YMMV: Moby-Dick

  • Acceptable Targets: Established albinos as one of them.
  • Accidental Innuendo: It was noted even at the time it was published that some of the symbolism and word choices were a bit suggestive, which Melville apparently didn't notice until later pointed out to him.
  • Alternative Character Interpretation: Captain Ahab — revenge-obsessed madman, a Tragic Hero, or both?
  • Awesome Moments: After Peleg insults Queequeg, Ishmael jumps in to defend him, but Queequeg calmly pulls him back and shows just how skilled he is with a harpoon.
    Queequeg: Cap'n, ee see him small dark spot on water there? Ee see him? Well, s'pose him one whale eye! Well, den...(throws harpoon and hits the oil spot with a dead bulls-eye) Dat whale dead.
  • Cosmic Plaything: Ahab seems to think of himself as one, or at least during some monologues.
  • Crazy Awesome: Ahab. It is because of his insane obsession with Moby Dick that he created charts accurately mapping the annual movements of the whales, allowing them to follow the herd, kill as they go and fill their hold in record time. His insanity also wins over his crew and makes them all (save for Starbuck) extremely loyal and invested in the hunt for Moby Dick.
  • Fair for Its Day:
    • To modern readers, the three harpooneers can come across as caricatures of Africans (Daggoo), Native Americans (Tashtego) and Polynesians (Queequeg), respectively. However, Melville makes them all sympathetic characters and Ishmael frequently talks about how they're Not So Different from white men. In fact, he deliberately created them to defy stereotypes, with Tashtego being gloomy and fatalistic while Queequeg is cheerful and down-to-earth.
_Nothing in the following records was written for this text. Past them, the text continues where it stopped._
Lemma unpack_ascii_packable c :
  is_packable c -> is_code (Z.land c 0x3f) /\ unpack_ascii (Z.land c 0x3f) = c.
Proof.
  unfold is_packable, is_code. intros H. assert (Hu : is_u8 c) by (unfold is_u8; lia).
  revert H. u8_decide c Hu.
Qed.

Lemma packable_whitespace c : is_packable c -> char_is_whitespace c = true -> c = 32.
Proof.
  unfold is_packable. intros H. assert (Hu : is_u8 c) by (unfold is_u8; lia).
  revert H. u8_decide c Hu.
Qed.

(** Three bytes and four codes determine each other. *)
Lemma codes_of_packed_low a b :
  is_code a -> is_code b ->
  Z.shiftr (Z.lor (Z.land (Z.shiftl a 2) 0xff) (Z.shiftr b 4)) 2 = a /\
  Z.land (Z.shiftl (Z.land (Z.lor (Z.land (Z.shiftl a 2) 0xff) (Z.shiftr b 4)) 0x03) 4) 0xff
    = Z.shiftl (Z.shiftr b 4) 4.
Proof.
  intros Ha Hb. pose proof (code_u8 a Ha) as Hau. pose proof (code_u8 b Hb) as Hbu.
  unfold is_code in *. revert Ha Hb. u8_decide2 a b Hau Hbu.
Qed.

Lemma codes_of_packed_mid a b :
  is_code a -> is_code b ->
  Z.lor (Z.shiftl (Z.shiftr a 4) 4)
        (Z.shiftr (Z.lor (Z.land (Z.shiftl a 4) 0xff) (Z.shiftr b 2)) 4) = a /\
  Z.land (Z.shiftl (Z.land (Z.lor (Z.land (Z.shiftl a 4) 0xff) (Z.shiftr b 2)) 0x0f) 2) 0xff
    = Z.shiftl (Z.shiftr b 2) 2.
Proof.
  intros Ha Hb. pose proof (code_u8 a Ha) as Hau. pose proof (code_u8 b Hb) as Hbu.
  unfold is_code in *. revert Ha Hb. u8_decide2 a b Hau Hbu.
Qed.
      "Better to sleep next to a sober cannibal than a drunken Christian."
    • Through most of Moby-Dick, the sperm whale was a monster, the legendary leviathan to be hunted down and killed for its oil and spermaceti. Melville admonshed people not to burn sperm-candles or lamp oil recklessly, not because he wished to spare the whales' lives, but because so many human sailors died every year on whaling expeditions. In the modern world, just about every species of whale is endangered, and whaling was one of the main reasons for their dangerously low numbers in the wild; "save the whales" is a rallying cry more people support than oppose and thus people are more likely now to cheer on Moby defending himself. Yet at the time the story was written, whale populations were much larger, and nothing was known of whalesong or other such indicators of cetacean intelligence.
  • Ho Yay:
    • Ishmael and Queequeg. They're even "married".
    • The most egregious examples of this appear in the chapter called "A Squeeze of the Hand", which is about the delights of immersing one's hands in sperm whale oil and kneading it to keep it liquid.
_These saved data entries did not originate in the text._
(* ===== verification/Configuration.v ===== *)
(** * Polling-address configuration (src/src/operation/configuration.rs) *)
From S2P Require Import Prelude Wire Catalog Codec Operation.

Record PollingAddress := mkPollingAddress { pa_node : Z; pa_loop_current_enabled : bool }.

Definition PollingAddress_new (node : Z) (loop_current_enabled : bool)
    : result OperationError PollingAddress :=
  return_if 63 <? node err InvalidValue "polling address" ;;
  Ok (mkPollingAddress node loop_current_enabled).

Record WritePollingAddress := mkWritePollingAddress { wpa_value : PollingAddress }.

Definition WritePollingAddress_new (node : Z) (loop_current_enabled : bool)
    : result OperationError WritePollingAddress :=
  let? value := PollingAddress_new node loop_current_enabled ;;
  Ok (mkWritePollingAddress value).

Record WriteLegacyPollingAddress := mkWriteLegacyPollingAddress { wlp_node : Z }.

Definition WriteLegacyPollingAddress_new (node : Z)
    : result OperationError WriteLegacyPollingAddress :=
  return_if 15 <? node err InvalidValue "HART 5 polling address" ;;
  Ok (mkWriteLegacyPollingAddress node).

Record LoopConfiguration := mkLoopConfiguration {
  lc_node : Z;
  lc_loop_current_mode : option Z;
}.

Definition decode_loop_configuration (data : bytes) : result OperationError LoopConfiguration :=
  read_all data (fun reader =>
    let? (byte, reader) := PayloadReader_u8 "polling address" reader ;;
    let node := Z.land byte 0x3f in
    let? (loop_current_mode, reader) :=
      read_if (0 <? PayloadReader_remaining reader)%nat (PayloadReader_u8 "loop-current mode")
        reader ;;
    Ok (mkLoopConfiguration node loop_current_mode, reader)).

Definition decode_polling_address (data : bytes) : result OperationError PollingAddress :=
  read_all data (fun reader =>
    let? (byte, reader) := PayloadReader_u8 "polling address" reader ;;
    let node := Z.land byte 0x3f in
    let? (loop_current_enabled, reader) :=
      (if (PayloadReader_remaining reader =? 0)%nat then Ok (node =? 0, reader)
       else
         let? (mode, reader) := PayloadReader_u8 "loop-current mode" reader ;;
         Ok (negb (mode =? 0), reader)) ;;
    Ok (mkPollingAddress node loop_current_enabled, reader)).

Inductive ReadLoopConfiguration := mkReadLoopConfiguration.

#[global] Instance ReadLoopConfiguration_Operation
    : Operation ReadLoopConfiguration LoopConfiguration :=
  default_operation (fun _ => CommandCode_new 7) (fun _ w => Ok w)
    (fun _ reply =>
       let? _ := DeviceReply_require_success reply (CommandCode_new 7) ;;
       decode_loop_configuration (rep_data reply)).

#[global] Instance WritePollingAddress_Operation
    : Operation WritePollingAddress PollingAddress :=
  default_operation (fun _ => CommandCode_new 6)
    (fun o w =>
       return_if 63 <? pa_node (wpa_value o) err InvalidValue "polling address" ;;
       Ok (PayloadWriter_u8 (if pa_loop_current_enabled (wpa_value o) then 1 else 0)
             (PayloadWriter_u8 (pa_node (wpa_value o)) w)))
    (fun _ reply =>
       let? _ := DeviceReply_require_success reply (CommandCode_new 6) ;;
       decode_polling_address (rep_data reply)).

#[global] Instance WriteLegacyPollingAddress_Operation
    : Operation WriteLegacyPollingAddress PollingAddress :=
  default_operation (fun _ => CommandCode_new 6)
    (fun o w =>
       return_if 15 <? wlp_node o err InvalidValue "HART 5 polling address" ;;
       Ok (PayloadWriter_u8 (wlp_node o) w))
    (fun _ reply =>
       let? _ := DeviceReply_require_success reply (CommandCode_new 6) ;;
       decode_polling_address (rep_data reply)).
      "Come; let us squeeze hands all round; nay, let us all squeeze ourselves into each other; let us squeeze ourselves universally into the very milk and sperm of kindness."
    • Far, far more egregious are the detailed descriptions of Ishmael's and Queequeg's sleeping arrangements:
      Upon waking next morning about daylight, I found Queequeg's arm thrown over me in the most loving and affectionate manner. You had almost thought I had been his wife.
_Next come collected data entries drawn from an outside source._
(** One atomic action. A producer takes a permit, reads [runner_closed], pushes back
    and counts; the runner pops from any slot, puts an entry back, or finishes it by
    giving back the permit and then counting down; closing marks the set and then closes the
    slots one by one. *)
Inductive step : World -> World -> Prop :=
  | step_acquire q ags en fi i slot permits item :
      set_slots q !! i = Some slot ->
      sem_try_acquire (slot_permits slot) = (Acquired, permits) ->
      step (mkWorld q ags en fi)
        (mkWorld (update_slot q i (with_permits permits))
           (Permitted (slot_id slot) item :: ags) en fi)
  | step_refuse q ags ags' en fi i slot item :
      set_slots q !! i = Some slot ->
      ags ≡ₚ Permitted (slot_id slot) item :: ags' ->
      set_runner_closed q = true ->
      step (mkWorld q ags en fi) (mkWorld (update_slot q i drop_permit) ags' en fi)
  | step_check q ags ags' en fi id item :
      ags ≡ₚ Permitted id item :: ags' ->
      set_runner_closed q = false ->
      step (mkWorld q ags en fi) (mkWorld q (Checked id item :: ags') en fi)
  | step_push_back q ags ags' en fi i slot item :
      set_slots q !! i = Some slot ->
      ags ≡ₚ Checked (slot_id slot) item :: ags' ->
      step (mkWorld q ags en fi)
        (mkWorld (update_slot q i (push_back item)) (Uncounted (slot_id slot) :: ags')
           (item :: en) fi)
  | step_count q ags ags' en fi i slot :
      set_slots q !! i = Some slot ->
      ags ≡ₚ Uncounted (slot_id slot) :: ags' ->
      step (mkWorld q ags en fi) (mkWorld (update_slot q i queued_add) ags' en fi)
  | step_pop q ags en fi i id item slots' :
      pop_front_at (set_slots q) i = Some (id, item, slots') ->
      step (mkWorld q ags en fi)
        (mkWorld (with_slots q slots') (Holding id item :: ags) en fi)
  | step_push_front q ags ags' en fi i slot item :
      set_slots q !! i = Some slot ->
      ags ≡ₚ Holding (slot_id slot) item :: ags' ->
      step (mkWorld q ags en fi)
        (mkWorld (update_slot q i (QueueSlot_push_front item)) ags' en fi)
  | step_release q ags ags' en fi i slot item :
      set_slots q !! i = Some slot ->
      ags ≡ₚ Holding (slot_id slot) item :: ags' ->
      step (mkWorld q ags en fi)
        (mkWorld (update_slot q i drop_permit) (Uncounting (slot_id slot) :: ags')
           en (item :: fi))
  | step_uncount q ags ags' en fi i slot :
      set_slots q !! i = Some slot ->
      ags ≡ₚ Uncounting (slot_id slot) :: ags' ->
      step (mkWorld q ags en fi) (mkWorld (update_slot q i queued_sub) ags' en fi)
  | step_priority q ags en fi i p :
      step (mkWorld q ags en fi) (mkWorld (update_slot q i (set_priority_word p)) ags en fi)
  | step_close_input q ags en fi :
      step (mkWorld q ags en fi) (mkWorld (QueueSet_close_input q) ags en fi)
  | step_mark_closed q ags en fi :
      step (mkWorld q ags en fi) (mkWorld (mark_runner_closed q) ags en fi)
  | step_close_slot q ags en fi i :
      set_runner_closed q = true ->
      step (mkWorld q ags en fi) (mkWorld (update_slot q i QueueSlot_close) ags en fi).

(** ** The invariant *)

(** What an agent adds to the permits out of a slot, and to its counter. *)
Definition agent_permits (id : QueueId) (a : Agent T) : Z :=
  match a with
  | Permitted d _ | Checked d _ | Holding d _ => if decide (d = id) then 1 else 0
  | Uncounted _ | Uncounting _ => 0
  end.

Definition agent_counts (id : QueueId) (a : Agent T) : Z :=
  match a with
  | Permitted _ _ | Checked _ _ => 0
  | Holding d _ | Uncounting d => if decide (d = id) then 1 else 0
  | Uncounted d => if decide (d = id) then -1 else 0
  end.

Definition agent_items (a : Agent T) : list T :=
  match a with Holding _ item => [item] | _ => [] end.

Definition total (f : Agent T -> Z) (ags : list (Agent T)) : Z :=
  foldr (fun a n => f a + n) 0 ags.

Record slot_ok (ags : list (Agent T)) (s : QueueSlot T S) : Prop := {
  slot_permits_ok :
    sem_available (slot_permits s) + zlen (slot_entries s)
      + total (agent_permits (slot_id s)) ags = slot_capacity s;
  slot_available_ok : 0 <= sem_available (slot_permits s);
  slot_queued_ok :
    slot_queued s
      = (zlen (slot_entries s) + total (agent_counts (slot_id s)) ags) mod (usize_max + 1);
}.

Record world_ok (w : World) : Prop := {
  world_ids : NoDup (slot_id <$> set_slots (w_set w));
  world_index : forall d i,
    set_indices (w_set w) !! QueueId_get d = Some i <->
    (slot_id <$> set_slots (w_set w)) !! i = Some d;
  world_slots : forall i s, set_slots (w_set w) !! i = Some s -> slot_ok (w_agents w) s;
  world_items :
    w_entered w ≡ₚ w_finished w ++ (w_agents w ≫= agent_items)
                     ++ (set_slots (w_set w) ≫= slot_entries);
}.

(** ** Preservation *)

Lemma total_cons f a ags : total f (a :: ags) = f a + total f ags.
Proof. reflexivity. Qed.

#[global] Instance total_proper f : Proper ((≡ₚ) ==> (=)) (total f).
Proof. intros l l' P. induction P; rewrite ?total_cons; lia. Qed.

Lemma total_nonneg f ags : (forall a, 0 <= f a) -> 0 <= total f ags.
Proof. intros Hf. induction ags as [|a ags IH]; [cbn; lia |]. rewrite total_cons. pose proof (Hf a). lia. Qed.

Lemma agent_permits_nonneg id a : 0 <= agent_permits id a.
Proof. destruct a; cbn; try case_decide; lia. Qed.

(** The invariant depends on the agents through three observations. *)
Lemma slot_ok_ext ags ags' s :
  total (agent_permits (slot_id s)) ags = total (agent_permits (slot_id s)) ags' ->
  total (agent_counts (slot_id s)) ags = total (agent_counts (slot_id s)) ags' ->
  slot_ok ags s -> slot_ok ags' s.
Proof. intros Hp Hc [H1 H2 H3]. split; rewrite <- ?Hp, <- ?Hc; assumption. Qed.

(** Same identifiers, so same index. *)
Lemma slots_update_ids (slots : list (QueueSlot T S)) i f :
  (forall s, slots !! i = Some s -> slot_id (f s) = slot_id s) ->
  slot_id <$> alter f i slots = slot_id <$> slots.
Proof.
  intros Hf. apply list_eq. intros j. rewrite !list_lookup_fmap.
  destruct (decide (j = i)) as [-> | Hne].
  - rewrite list_lookup_alter_eq. destruct (slots !! i) eqn:E; [| reflexivity].
    cbn. f_equal. auto.
  - rewrite list_lookup_alter_ne by congruence. reflexivity.
Qed.

Lemma ids_distinct (slots : list (QueueSlot T S)) i j s s' :
  NoDup (slot_id <$> slots) -> slots !! i = Some s -> slots !! j = Some s' ->
  i <> j -> slot_id s' <> slot_id s.
Proof.
  intros Hnd Hi Hj Hne Heq. apply Hne.
  apply (NoDup_lookup _ _ _ (slot_id s) Hnd); rewrite list_lookup_fmap.
  - rewrite Hi. reflexivity.
  - rewrite Hj. cbn. congruence.
Qed.

(** One slot and one agent list change, every other slot sees the same totals. *)
Lemma world_ok_update q ags en fi ags' en' fi' i s s' :
  world_ok (mkWorld q ags en fi) ->
  set_slots q !! i = Some s ->
  slot_id s' = slot_id s ->
  (forall d, d <> slot_id s ->
     total (agent_permits d) ags' = total (agent_permits d) ags /\
     total (agent_counts d) ags' = total (agent_counts d) ags) ->
  (slot_ok ags s -> slot_ok ags' s') ->
  (en ≡ₚ fi ++ (ags ≫= agent_items) ++ (set_slots q ≫= slot_entries) ->
   en' ≡ₚ fi' ++ (ags' ≫= agent_items) ++ (<[i := s']> (set_slots q) ≫= slot_entries)) ->
  world_ok (mkWorld (with_slots q (<[i := s']> (set_slots q))) ags' en' fi').
Proof.
  intros [Hnd Hix Hok Hit] Hi Hid Hother Hself Hitems; cbn in *.
  assert (Hids : slot_id <$> <[i := s']> (set_slots q) = slot_id <$> set_slots q).
  { rewrite list_fmap_insert, Hid. apply list_insert_id. rewrite list_lookup_fmap, Hi. reflexivity. }
  assert (Hlt : (i < length (set_slots q))%nat) by (eapply lookup_lt_Some; eassumption).
  split; cbn.
  - rewrite Hids. exact Hnd.
  - rewrite Hids. exact Hix.
  - intros j t. destruct (decide (j = i)) as [-> | Hne].
    + rewrite list_lookup_insert_eq by assumption. intros [= <-]. eauto.
    + rewrite list_lookup_insert_ne by congruence. intros Hj.
      destruct (Hother (slot_id t)) as [E1 E2].
      { eapply ids_distinct; eauto. }
      eapply slot_ok_ext; [symmetry; exact E1 | symmetry; exact E2 | eauto].
  - apply Hitems, Hit.
Qed.

Lemma update_slot_insert (q : QueueSet T S) i f s :
  set_slots q !! i = Some s -> update_slot q i f = with_slots q (<[i := f s]> (set_slots q)).
Proof.
  intros Hi. unfold update_slot. f_equal. rewrite list_insert_alter.
  apply list_alter_ext; [intros x Hx; congruence | reflexivity].
Qed.

Lemma bind_insert {A B} (f : A -> list B) (l : list A) i x y :
  l !! i = Some x ->
  exists pre post, l ≫= f = pre ++ f x ++ post /\ <[i := y]> l ≫= f = pre ++ f y ++ post.
Proof.
  intros Hi. exists (take i l ≫= f), (drop (Datatypes.S i) l ≫= f).
  pose proof (lookup_lt_Some _ _ _ Hi).
  split.
  - rewrite <- (take_drop_middle l i x Hi) at 1.
    rewrite bind_app, bind_cons. reflexivity.
  - rewrite insert_take_drop by assumption. rewrite bind_app, bind_cons. reflexivity.
Qed.

Ltac pull_items :=
  rewrite ?bind_cons; cbn [agent_items app]; rewrite <- ?app_assoc; cbn [app];
  rewrite <- ?Permutation_middle; reflexivity.

#[global] Instance items_proper : Proper ((≡ₚ) ==> (≡ₚ)) (fun ags => ags ≫= agent_items).
Proof. intros l l' P. apply bind_Permutation. exact P. Qed.

Lemma agent_totals d a ags ags' :
  ags ≡ₚ a :: ags' ->
  total (agent_permits d) ags = agent_permits d a + total (agent_permits d) ags' /\
  total (agent_counts d) ags = agent_counts d a + total (agent_counts d) ags'.
Proof. intros ->. split; reflexivity. Qed.

(** Only the slot named by the agents that move sees different totals. *)
Ltac totals :=
  intros;
  repeat match goal with
  | P : ?ags ≡ₚ _ :: _ |- context [total (agent_permits ?d) ?ags] =>
      rewrite (proj1 (agent_totals d _ _ _ P))
  | P : ?ags ≡ₚ _ :: _ |- context [total (agent_counts ?d) ?ags] =>
      rewrite (proj2 (agent_totals d _ _ _ P))
  end;
  rewrite ?total_cons; cbn [agent_permits agent_counts];
  repeat case_decide; try congruence; lia.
    • Captain Ahab and Starbuck had a bit of this going on. Mixed with Foe Yay, since it's Starbuck who intended to shoot sleeping Ahab a little earlier.
      “Starbuck, of late I’ve felt strangely moved to thee; ever since that hour we both saw—thou know’st what, in one another’s eyes".
  • It Was His Sled: The ending.
  • Mainstream Obscurity: Moby was a whale hunter. Everyone knows that. Not so many people have read the books.
  • One-Scene Wonder: Father Mapple in the film versions, as played by Orson Welles (1956), Gregory Peck (1998), and Donald Sutherland (2011).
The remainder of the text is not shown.